## Study material
(* ===== verification/PrefillCases.v ===== *)
(** * Concrete passes

    A cache with one node and pools of fixed sizes: witnesses for the theorems
    on prefill admission, and the passes in which the code does not do what it
    means to. *)
From S2P Require Import Prelude PySort PrefillBudget PrefillAdder PrefillTheorems.

(** One node whose tokens are evictable while nobody locks it. *)
Record one_node := mkOne { on_pools : fixed_pools; on_locks : Z }.

Definition on_evictable (e : one_node) : Z := if 0 <? on_locks e then 0 else fp_evictable (on_pools e).

#[local] Instance one_node_pools : KvPools one_node := {
  available_size e := fp_available (on_pools e);
  evictable_size := on_evictable;
  full_available_size e := fp_available (on_pools e);
  full_evictable_size := on_evictable;
  swa_available_size e := fp_swa_available (on_pools e);
  swa_evictable_size e := fp_swa_evictable (on_pools e);
  can_reserve e f s fe se _ _ := qleb (f + zq s) (zq (fp_bytes (on_pools e) + fe + se));
  reclaim_for_prealloc e f s := (f + s <=? fp_bytes (on_pools e), e)
}.

#[local] Instance one_node_tree : PrefixTree one_node unit := {
  tree_lock _ e := mkOne (on_pools e) (on_locks e + 1);
  tree_unlock _ e := mkOne (on_pools e) (on_locks e - 1);
  inc_host_lock_ref _ e := e;
  dec_host_lock_ref _ e := e;
  init_load_back r e := (Some (Z.min (host_hit_length r) (full_len r - prefix_len r), tt), e);
  full_transfer_len _ _ := 0;
  linker_has_hit _ _ := false;
  defer_staged_admission _ _ e := e;
  finish_storage_prefetch_admission _ _ _ e := e;
  discard_storage_prefetch_accounting _ e := e;
  release_req r _ e :=
    mkOne (mkPools (fp_available (on_pools e) + Z.max 0 (origin_len r)) (fp_evictable (on_pools e))
             (fp_swa_available (on_pools e)) (fp_swa_evictable (on_pools e)) (fp_bytes (on_pools e)))
      (on_locks e)
}.

(** No delayer. *)
Definition no_delay (d : unit) (_ _ _ _ : Z) : bool * unit := (true, d).

Definition case_cfg (cls : budget_class) : adder_cfg :=
  mkAdderCfg 16 (mkBudgetCfg cls 16 false (Some 128) 1024 0) (1 # 2) 4096 false None
    (match cls with PlainBudget => false | _ => true end) 0 0 false 0 1 None None 0 0 0 64 false 0 Compact
    false false false false false false false (λ _ _, 0).

Definition case_req (id : string) (len max_new prio time : Z) : Req unit :=
  mkReqS id len len 0 0 0 max_new false false false None false 0 0 0 0 0 0 None false 0 tt tt false 0 false
    prio time false.

Definition case_pools : one_node := mkOne (mkPools 100000 64 1024 0 0) 0.

Abbreviation CaseAdder := (adder one_node unit unit).

Definition case_start (cls : budget_class) (running : list (Req unit)) (e : one_node) : CaseAdder :=
  adder_init (case_cfg cls) 16384 (Some 8192) 0 (Some running) None None e.

(** The state after offering a request. *)
Definition offer_req (cls : budget_class) (r : Req unit) (a : CaseAdder) : CaseAdder :=
  match add_one_req no_delay (case_cfg cls) r false None a with Ok (_, _, a') => a' | Raise _ => a end.

Lemma offer_req_ok cls r a :
  (match add_one_req no_delay (case_cfg cls) r false None a with Ok _ => true | Raise _ => false end) = true →
  ∃ v r', add_one_req no_delay (case_cfg cls) r false None a = Ok (v, r', offer_req cls r a).
Proof. unfold offer_req. destruct (add_one_req _ _ _ _ _ _) as [[[v r'] a']|]; [eauto|done]. Qed.

(** ** Witnesses *)

Lemma chunk_budget_respected_witness :
  let a := offer_req PlainBudget (case_req "b" 9000 10 0 0) (offer_req PlainBudget (case_req "a" 100 10 0 0)
             (case_start PlainBudget [] case_pools)) in
  extend_len <$> can_run_list a = [100; 8080] ∧ zsum (extend_len <$> can_run_list a) ≤ 8192 - 0.
Proof.
  cbv zeta. split; [by vm_compute|].
  destruct (offer_req_ok PlainBudget (case_req "a" 100 10 0 0) (case_start PlainBudget [] case_pools)) as (v1 & r1 & E1);
    [by vm_compute|].
  destruct (offer_req_ok PlainBudget (case_req "b" 9000 10 0 0)
    (offer_req PlainBudget (case_req "a" 100 10 0 0) (case_start PlainBudget [] case_pools))) as (v2 & r2 & E2); [by vm_compute|].
  apply (chunk_budget_respected no_delay (case_cfg PlainBudget) ltac:(done) eq_refl ltac:(done)
    16384 8192 0 (Some []) None None case_pools); [done|].
  eapply rtc_l; [eapply (astep_one _ _ (case_req "a" 100 10 0 0) false None); [by split|done|exact E1]|].
  eapply rtc_l; [eapply (astep_one _ _ (case_req "b" 9000 10 0 0) false None); [by split|done|exact E2]|].
  apply rtc_refl.
Defined.

Lemma one_request_is_cut_witness :
  let a := offer_req PlainBudget (case_req "b" 9000 10 0 0) (case_start PlainBudget [] case_pools) in
  let a' := offer_req PlainBudget (case_req "c" 9000 10 0 0) a in
  rid <$> new_chunked_req a = Some "b"%string ∧ new_chunked_req a' = new_chunked_req a.
Proof.
  cbv zeta. split; [by vm_compute|]. set (a := offer_req _ (case_req "b" _ _ _ _) _).
  destruct (offer_req_ok PlainBudget (case_req "b" 9000 10 0 0) (case_start PlainBudget [] case_pools)) as (v1 & r1 & E1);
    [by vm_compute|]. fold a in E1.
  destruct (offer_req_ok PlainBudget (case_req "c" 9000 10 0 0) a) as (v2 & r2 & E2); [by vm_compute|].
  destruct (new_chunked_req a) as [r|] eqn:Er; [|vm_compute in Er; discriminate Er].
  apply (one_request_is_cut no_delay (case_cfg PlainBudget) ltac:(done) eq_refl None eq_refl eq_refl ltac:(done))
    with (rem_input := 16384) (c0 := 8192) (mixed := 0) (running_reqs := Some []) (slots := None) (d := None)
      (e := case_pools) (a := a); [|done| |exact Er|].
  - intros x e e' n node. simpl. intros [= <- _]. lia.
  - eapply rtc_l; [eapply (offer_one _ _ _ (case_req "b" 9000 10 0 0) false); [done|exact E1]|apply rtc_refl].
  - eapply rtc_l; [eapply (offer_one _ _ _ (case_req "c" 9000 10 0 0) false); [done|exact E2]|apply rtc_refl].
Defined.

Lemma admission_overdraft_witness :
  let e := mkOne (mkPools 121 16 0 0 0) 0 in
  let a := offer_req PlainBudget (case_req "a" 97 7 0 0) (case_start PlainBudget [] e) in
  rid <$> can_run_list a = ["a"%string] ∧ (zq (- 16) < rem_total_tokens (case_cfg PlainBudget) a)%Q.
Proof.
  cbv zeta. split; [by vm_compute|]. set (e := mkOne _ _).
  destruct (offer_req_ok PlainBudget (case_req "a" 97 7 0 0) (case_start PlainBudget [] e)) as (v1 & r1 & E1); [by vm_compute|].
  eapply (admission_overdraft no_delay (case_cfg PlainBudget) ltac:(done) eq_refl eq_refl eq_refl eq_refl ltac:(done)
    ltac:(done)) with (r := case_req "a" 97 7 0 0) (align := None) (a := case_start PlainBudget [] e);
    [|done|done|done|done|done|done|exact E1|by vm_compute].
  intros [] x. simpl. unfold _available_and_evictable. simpl. unfold plain_available_and_evictable. simpl. unfold on_evictable. simpl.
  by replace (on_locks x + 1 + 1 - 1) with (on_locks x + 1) by lia.
Defined.

Lemma preempt_makes_room_witness :
  let e := mkOne (mkPools 100 0 0 0 0) 0 in
  let low := case_req "low" 200 100 1 5 in
  let a := case_start PlainBudget [low; case_req "peer" 50 20 9 6] e in
  ∃ a', preempt_to_schedule (case_cfg PlainBudget) (case_req "new" 40 10 9 7) a = Ok (true, a') ∧
    preempt_list a' = [low].
Proof.
  cbv zeta. set (e := mkOne _ _). set (low := case_req "low" 200 100 1 5). set (peer := case_req "peer" 50 20 9 6).
  destruct (preempt_to_schedule (case_cfg PlainBudget) (case_req "new" 40 10 9 7) (case_start PlainBudget [low; peer] e))
    as [[ok a']|] eqn:E1; [|vm_compute in E1; discriminate E1].
  assert (ok = true) as -> by (vm_compute in E1; congruence).
  exists a'. split; [done|].
  assert (NoDup (rid <$> [low; peer])) as Hnd by (apply (bool_decide_unpack _); by vm_compute).
  pose proof (λ Hrel, preempt_makes_room (case_cfg PlainBudget) Hrel (case_req "new" 40 10 9 7)
    (case_start PlainBudget [low; peer] e) a' [low; peer] true eq_refl Hnd E1) as H.
  destruct H as (picked & keep & _ & Hp & _).
  { intros x n y. unfold _available_and_evictable. simpl. unfold plain_available_and_evictable. simpl. unfold on_evictable. simpl. destruct (0 <? _); lia. }
  vm_compute in E1. injection E1 as <-. done.
Defined.

(** ** Passes in which the code does not do what it means to *)

(** With separate FULL and SWA pools a pass can cut two requests.  The SWA
    check shrinks the first chunk without using up the chunk budget, a second
    long request with fewer new tokens is then cut too and replaces the first
    as [new_chunked_req]; the first stays in the batch with 880 of its 5000
    prompt tokens and no record that it is unfinished. *)
Theorem swa_pass_cuts_two :
  let cls := SWABudget false false in
  let a := offer_req cls (case_req "second" 5000 1 0 0)
             (offer_req cls (case_req "first" 5000 512 0 0) (case_start cls [] case_pools)) in
  (λ r, (rid r, extend_end r, full_len r)) <$> can_run_list a =
    [("first"%string, 880, 5000); ("second"%string, 96, 5000)] ∧
  rid <$> new_chunked_req a = Some "second"%string.
Proof. by vm_compute. Qed.

Section findings.
Context {E N D : Type}.

(** Where [add_req_state] inserts among smaller entries: one before the end. *)
Lemma insert_pos_last t (l : list (Q * Z)) i last :
  Forall (λ x, (x.1 < t)%Q) l → insert_pos t i last l = match l with [] => last | _ => (i + length l - 1)%nat end.
Proof.
  revert i last. induction l as [|x l IH]; intros i last Hf; [done|]. apply Forall_cons in Hf as [Hx Hf]. simpl.
  destruct (qleb_spec t x.1) as [Hle|Hlt]; [exfalso; lra|]. rewrite IH by done. destruct l; simpl; lia.
Qed.

(** The tokens a fixed-length request may still produce. *)
Definition tokens_left (r : Req N) : Q := (zq (max_new_tokens r) * 1 - zq (output_len r))%Q.

(** The insertion that should keep [req_states] sorted by remaining tokens
    puts a request with more remaining tokens than all others before the last
    entry instead of at the end, so the walk over the requests in the order
    they finish no longer sees them in that order. *)
Theorem add_req_state_misplaces_longest (cfg : adder_cfg) (states : list (Q * Z)) (r : Req N) :
  states ≠ [] → ignore_eos r = true → 0 < max_new_tokens r - output_len r →
  Forall (λ x, (x.1 < tokens_left r)%Q) states →
  ∃ front back, states = front ++ [back] ∧
    add_req_state cfg true states r = front ++ [(tokens_left r, origin_len r + output_len r); back] ∧
    ¬ StronglySorted (λ x y, qleb x.1 y.1 = true) (add_req_state cfg true states r).
Proof.
  intros Hne Hi Hpos Hf. unfold add_req_state. rewrite Hi. cbv beta iota. fold (tokens_left r). set (t := tokens_left r) in *.
  destruct (qleb_spec t 0) as [Hle|_].
  { exfalso. assert (0 < zq (max_new_tokens r) - zq (output_len r))%Q; [|unfold t, tokens_left in Hle; lra].
    assert (zq (output_len r) < zq (max_new_tokens r))%Q by (apply zq_lt; lia). lra. }
  cbn [negb]. rewrite insert_pos_last by done. destruct (exists_last Hne) as (front & back & ->).
  assert ((match front ++ [back] with [] => 0%nat | _ => (0 + length (front ++ [back]) - 1)%nat end) = length front) as ->.
  { rewrite length_app. simpl. destruct (front ++ [back]) eqn:E1; [by destruct front|lia]. }
  rewrite take_app_length, drop_app_length. exists front, back. split; [done|]. split; [done|].
  intros Hs. clear -Hs Hf. induction front as [|x front IH]; simpl in *.
  - apply StronglySorted_inv in Hs as [_ Hs]. apply Forall_cons in Hs as [Hs _], Hf as [Hf _]. simpl in Hs.
    destruct (qleb_spec t back.1); [lra|done].
  - apply StronglySorted_inv in Hs as [Hs _]. apply Forall_cons in Hf as [_ Hf]. by apply IH.
Qed.

(** Some request was admitted before. *)
Definition batch_started (a : adder E N D) : Prop := can_run_list a ≠ [].

(** In compact mode the tile budget does not count the requests already
    admitted: its verdict on a candidate is the same whatever they are, because
    their lengths are read from an attribute that requests do not have. *)
Theorem tile_budget_ignores_admitted (cfg : adder_cfg) (a b : adder E N D) (candidate : Z) :
  tile_budget_mode cfg = Compact → batch_started a → batch_started b →
  _check_prefill_tile_budget cfg a candidate = _check_prefill_tile_budget cfg b candidate.
Proof.
  unfold batch_started. intros Hm Ha Hb. unfold _check_prefill_tile_budget. destruct (_ || _); [done|]. rewrite Hm.
  assert (∀ c : adder E N D, compact_q_tiles (_candidate_tile_metrics cfg c candidate) =
    (if 0 <? Z.max 0 candidate then - ((- Z.max 0 candidate) / tile_block_m cfg) else 0)) as Hc.
  { intros c. unfold _candidate_tile_metrics, estimate_prefill_extend_tile_metrics, _admitted_extend_lens.
    cbn [compact_q_tiles]. generalize (can_run_list c). intros l.
    set (t := if 0 <? Z.max 0 candidate then _ else 0). rewrite <- (Z.add_0_r t).
    induction l as [|x l IH]; [done|]. exact IH. }
  rewrite !Hc. destruct (can_run_list a), (can_run_list b); done.
Qed.
End findings.

Lemma add_req_state_misplaces_longest_witness :
  add_req_state (case_cfg PlainBudget) true [(5%Q, 10); (7%Q, 10)]
    (mkReqS "long" 20 20 0 0 0 9 true false false None false 0 0 0 0 0 0 None false 0 tt tt false 0 false 0 0 false)
  = [(5%Q, 10); ((zq 9 * 1 - zq 0)%Q, 20); (7%Q, 10)].
Proof.
  set (r := mkReqS _ _ _ _ _ _ _ _ _ _ _ _ _ _ _ _ _ _ _ _ _ _ _ _ _ _ _ _ _).
  destruct (add_req_state_misplaces_longest (case_cfg PlainBudget) [(5%Q, 10); (7%Q, 10)] r) as (f & b & Ef & Ea & _);
    [done|done|done|repeat constructor; unfold tokens_left; simpl; lra|].
  assert (f = [(5%Q, 10)] ∧ b = (7%Q, 10)) as [-> ->].
  { destruct f as [|x f]; [discriminate Ef|]. destruct f as [|y f]; [by injection Ef as -> ->|].
    destruct f; discriminate Ef. }
  exact Ea.
Defined.

Lemma tile_budget_ignores_admitted_witness :
  let a := offer_req PlainBudget (case_req "a" 100 10 0 0) (case_start PlainBudget [] case_pools) in
  let b := offer_req PlainBudget (case_req "b" 4000 10 0 0) (case_start PlainBudget [] case_pools) in
  _check_prefill_tile_budget (case_cfg PlainBudget) a 500 = _check_prefill_tile_budget (case_cfg PlainBudget) b 500.
Proof. cbv zeta. apply tile_budget_ignores_admitted; [done|by vm_compute|by vm_compute]. Defined.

## Task description
In the data above, which lines lie between the line with "(match cls with" and the line with "PlainBudget [] case_pools)))", inclusive? Print those lines exactly and nothing else.

## Response for this exercise
    (match cls with PlainBudget => false | _ => true end) 0 0 false 0 1 None None 0 0 0 64 false 0 Compact
    false false false false false false false (λ _ _, 0).

Definition case_req (id : string) (len max_new prio time : Z) : Req unit :=
  mkReqS id len len 0 0 0 max_new false false false None false 0 0 0 0 0 0 None false 0 tt tt false 0 false
    prio time false.

Definition case_pools : one_node := mkOne (mkPools 100000 64 1024 0 0) 0.

Abbreviation CaseAdder := (adder one_node unit unit).

Definition case_start (cls : budget_class) (running : list (Req unit)) (e : one_node) : CaseAdder :=
  adder_init (case_cfg cls) 16384 (Some 8192) 0 (Some running) None None e.

(** The state after offering a request. *)
Definition offer_req (cls : budget_class) (r : Req unit) (a : CaseAdder) : CaseAdder :=
  match add_one_req no_delay (case_cfg cls) r false None a with Ok (_, _, a') => a' | Raise _ => a end.

Lemma offer_req_ok cls r a :
  (match add_one_req no_delay (case_cfg cls) r false None a with Ok _ => true | Raise _ => false end) = true →
  ∃ v r', add_one_req no_delay (case_cfg cls) r false None a = Ok (v, r', offer_req cls r a).
Proof. unfold offer_req. destruct (add_one_req _ _ _ _ _ _) as [[[v r'] a']|]; [eauto|done]. Qed.

(** ** Witnesses *)

Lemma chunk_budget_respected_witness :
  let a := offer_req PlainBudget (case_req "b" 9000 10 0 0) (offer_req PlainBudget (case_req "a" 100 10 0 0)
             (case_start PlainBudget [] case_pools)) in
  extend_len <$> can_run_list a = [100; 8080] ∧ zsum (extend_len <$> can_run_list a) ≤ 8192 - 0.
Proof.
  cbv zeta. split; [by vm_compute|].
  destruct (offer_req_ok PlainBudget (case_req "a" 100 10 0 0) (case_start PlainBudget [] case_pools)) as (v1 & r1 & E1);
    [by vm_compute|].
  destruct (offer_req_ok PlainBudget (case_req "b" 9000 10 0 0)
    (offer_req PlainBudget (case_req "a" 100 10 0 0) (case_start PlainBudget [] case_pools))) as (v2 & r2 & E2); [by vm_compute|].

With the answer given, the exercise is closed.